Blogger Matt has been cooking his way through a 1970s avocado-colored Betty Crocker recipe box and had his arm twisted was kind enough to let me in on the Green Box-y fun! On a recent Saturday evening after a few drinks I stoleborrowed a card from him and stuffed it in my back pocket before dancing the night away. I managed to hang onto it the entire evening, and although the card ended up a little worse for the wear from the night’s shenanigans, no major damage was done. I was ready to take on the challenge of preparing the very fancy-sounding Salmon Noodles Romanoff.

recipe card

A bit banged up, but ok to go.

The recipe turned out to be quite simple: noodles are parboiled, then all ingredients (except cheese) are stirred together. The cheese is reserved for topping the casserole.


Are you hungry yet?

Included in the ingredients list was the puzzling “dairy sour cream.” Dairy sour cream? I didn’t realize sour cream came in a non-dairy option. I opted to ignore the seeming redundancy. Yes, I used reduced-fat sour cream. Even with the substitution each serving of Salmon Noodles Romanoff still contains over half of one’s daily recommended fat intake. Thanks, Betty!

Then came “creamed cottage cheese.” What makes it creamed? Was it blended to be curd-free? I started to Google, then decided it wouldn’t be in the 1970s spirit to find the answer online. I tried my aged copy of Joy of Cooking instead. Lo and behold, right there on page 536 Mrs. Rombauer advised that creamed cottage cheese is regular cottage cheese with cream added back in to make the fat content equivalent to whole milk. Well, I keep light cream in my fridge; no problem. I started making an attempt to calculate the amount needed to bring my low-fat cottage cheese to the proper fat levels, then said, “whatever” and just added in a couple T.

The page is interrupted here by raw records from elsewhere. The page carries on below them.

(** * Odyssey wallet core: a shallow embedding of the Go sources

    Packages embedded here: [crypto] (vault.go), [wallet] (hdwallet.go and
    the wallet manager), [cmd] (init, unlock, network, recovery phrase, the
    three payments of pay.go), [chains/bitcoin], [chains/ethereum] and
    [chains/solana] (transaction.go), and the fee rate of [api].

    Conventions.
    - A Go [[]byte] is a [list byte]; where the difference between a nil
      slice and an empty one is observable (JSON, the vault's MAC field)
      the field is an [option (list byte)] with [None] for nil.
    - A Go [string] is a [string] (a sequence of 8-bit characters).
    - Go's [(T, error)] is a [result T]; an [error] keeps the format string
      of the [fmt.Errorf] call that built it and the wrapped cause.
    - [int64] arithmetic is arithmetic on [Z] followed by [wrap64].
    - Functions of imported libraries (scrypt, AES-GCM, encoding/json,
      HMAC-SHA512, ...) are fields of a class, one class per Go package;
      their documented contracts are stated as separate law records.
    - The disk, the clock and the random source are fields of [World];
      writing a file or creating a directory fails exactly on the paths
      that the world lists as [denied], reading fails exactly when the
      file is absent, and [os.UserHomeDir] succeeds. *)

From Stdlib Require Import ZArith List String Ascii Bool Lia.
From Stdlib.Strings Require Import Byte.
From Bignums Require Import BigZ.
From stdpp Require Import base gmap strings list.
Import ListNotations.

After that there were no more snags. I mixed it all up and got the following:


Leftover from a previous adventure with french onion soup.

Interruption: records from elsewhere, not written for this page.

(** * epublib.reader: a shallow embedding and its verified properties

    The development follows [epublib/reader.py].  Python values are
    modelled as follows.

    - [bytes] / [bytearray] : [list byte];
    - [str]                 : [string], holding the UTF-8 encoding of the
                              text (so [decode] is UTF-8 validation and
                              [encode] is the identity on the bytes);
    - [dict]                : an association list in insertion order with
                              pairwise distinct keys ([for path in files]
                              walks it in that order);
    - raised exceptions     : the [Raise] branch of [result];
    - an lxml element tree  : [element], a tag in Clark notation
                              ([{namespace}local]), the attribute list
                              and the children in document order.

    The three collaborators the reader calls are taken as they come:
    [stream_unzip] has already produced its entries (a [list entry]),
    the lxml parser is the section variable [fromstring] and
    [html2text.html2text] is the section variable [html2text]. *)

From Stdlib Require Import List ZArith NArith Bool Lia.
From Stdlib.Strings Require Import String Ascii Byte.
Import ListNotations.

Local Open Scope list_scope.
Local Open Scope string_scope.
Local Set Warnings "-register-all".

(** ** Exceptions and the result monad *)

Inductive exception : Type :=
| MalformedEpubException (msg : string)
| KeyError (key : string)
| IndexError
| UnicodeDecodeError
| XMLSyntaxError
| AttributeError.

Inductive result (A : Type) : Type :=
| Ok (a : A)
| Raise (e : exception).

Arguments Ok {A} a.
Arguments Raise {A} e.

Definition bind {A B : Type} (c : result A) (k : A -> result B) : result B :=
  match c with
  | Ok a => k a
  | Raise e => Raise e
  end.

Notation "x <- c ;; k" := (bind c (fun x => k))
  (at level 61, c at next level, right associativity).
Notation "' pat <- c ;; k" := (bind c (fun x => match x with pat => k end))
  (at level 61, pat pattern, c at next level, right associativity).

Definition is_ok {A : Type} (c : result A) : bool :=
  match c with Ok _ => true | Raise _ => false end.

Definition option_eqb (a b : option string) : bool :=
  match a, b with
  | Some x, Some y => String.eqb x y
  | None, None => true
  | _, _ => false
  end.

(** ** Python [str] operations used by the reader *)

Module PyStr.

(** [s.split(sep)] for a one-character separator: never empty. *)
Fixpoint split (sep : ascii) (s : string) : list string :=
  match s with
  | EmptyString => [EmptyString]
  | String c s' =>
      if Ascii.eqb c sep then EmptyString :: split sep s'
      else match split sep s' with
           | [] => [String c EmptyString]
           | w :: ws => String c w :: ws
           end
  end.

(** [sep.join(parts)]. *)
Definition join (sep : string) (parts : list string) : string :=
  String.concat sep parts.

Fixpoint rfind_from (c : ascii) (s : string) (pos last : Z) : Z :=
  match s with
  | EmptyString => last
  | String a s' =>
      rfind_from c s' (pos + 1)%Z (if Ascii.eqb a c then pos else last)
  end.

(** [s.rfind(c)]: the highest index of [c] in [s], or [-1]. *)
Definition rfind (c : ascii) (s : string) : Z := rfind_from c s 0%Z (-1)%Z.

(** [s[n:]] for [0 <= n]. *)
Fixpoint drop (n : nat) (s : string) : string :=
  match n, s with
  | O, _ => s
  | S _, EmptyString => EmptyString
  | S n', String _ s' => drop n' s'
  end.




End PyStr.

(** ** [bytes.decode("utf-8")] and [str.encode("utf-8")] *)

Module Utf8.

Definition between (lo hi : N) (b : byte) : bool :=
  ((lo <=? Byte.to_N b) && (Byte.to_N b <=? hi))%N.

Definition is_byte (n : N) (b : byte) : bool := (Byte.to_N b =? n)%N.

(** A continuation byte, 0x80..0xBF. *)
Definition cont (b : byte) : bool := between 128 191 b.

Now, if you’ve read previous Green Box adventures you may remember the brownest meal ever. I am certain Salmon Noodles Romanoff is right up there in monochromaticity. It was a giant bowl of beige. BK‘s reaction to the mix: “Betty doesn’t like vegetables, does she?” No, not really. Not unless it’s garnish or encased in gelatine, I’d imagine. Sorry, buddy.

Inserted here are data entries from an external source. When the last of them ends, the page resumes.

(** * Audio2Face inference server: WebSocket transport, sessions, dispatcher

    A shallow embedding of the inference server
    (source/inference-server: websocket_server.cpp, inference_sessions.cpp,
    main.cpp) and the properties established about it.

    Conventions.  Machine integers are [Z] with the wrap-around written
    out ([u8], [u32], [u64], [i64]); [std::size_t] is 64 bits wide.  Octets
    on the wire are [Z] values in [0, 256).  [std::vector] and
    [std::array] are lists; [operator[]] is [nth] and an indexed store is
    the list insert [<[i := v]>]. *)

From Stdlib Require Import ZArith List String Ascii Bool Lia QArith DecimalString Sorted.
From stdpp Require Import base list.
Import ListNotations.
Local Open Scope Z_scope.

(** ** Fixed-width integers *)

Definition u8 (x : Z) : Z := Z.land x 0xff.
Definition u32 (x : Z) : Z := x mod 2 ^ 32.
Definition u64 (x : Z) : Z := x mod 2 ^ 64.

(** [static_cast<std::int64_t>] of a 64-bit pattern. *)
Definition i64 (x : Z) : Z :=
  let v := x mod 2 ^ 64 in
  if v <? 2 ^ 63 then v else v - 2 ^ 64.

Definition is_byte (b : Z) : Prop := 0 <= b < 256.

The card suggested I divvy up the mix into individual cup-sized casserole dishes. I assume this is considered a fancier presentation than dishing out from one big rectangular slab of casserole. I wasn’t concerned about the fanciness factor, but couldn’t deny the advantage of using smaller, shallow ramekins: the resultant higher ratio of cheesy topping to noodle casserole. Luckily, I had just the thing(s).


Left over from a previous adventure with french onion soup.

The little guys all lined up:

ready to bake

All ready!

Into the oven they went, and the apartment began to fill with the bewitching aroma of hot fish. 25 minutes later I popped those suckers under the broiler to finish, et voila! Salmon Noodles Romanoff!

final product


Sorry the focus is off. I was so hungry at this point everything in the viewfinder was a blur.

Thank goodness the browning added a little more eye-appeal. As did the suggested lemon garnish. Betty also suggested a side of broccoli spears sprinked with slices of pimento-stuffed olives (PASS) and lime sherbet for dessert (PASS).

How did it taste? Well… it’s tuna noodle casserole. Except with salmon. Do I like tuna noodle casserole? Actually, I do. Especially when the weather is chilly and damp, as it’s been this past week. Sure, in a few hours my stomach would start rumbling and my dinner partner would complain his mouth tasted of evil, but in the moment it was kind of perfect and very comforting… as long as I didn’t dwell too much on our nutritional value estimates. In the end we each finished our cup, and went back to split a second.

I officially rate this dish: Not That Bad For A Bowl of Beige.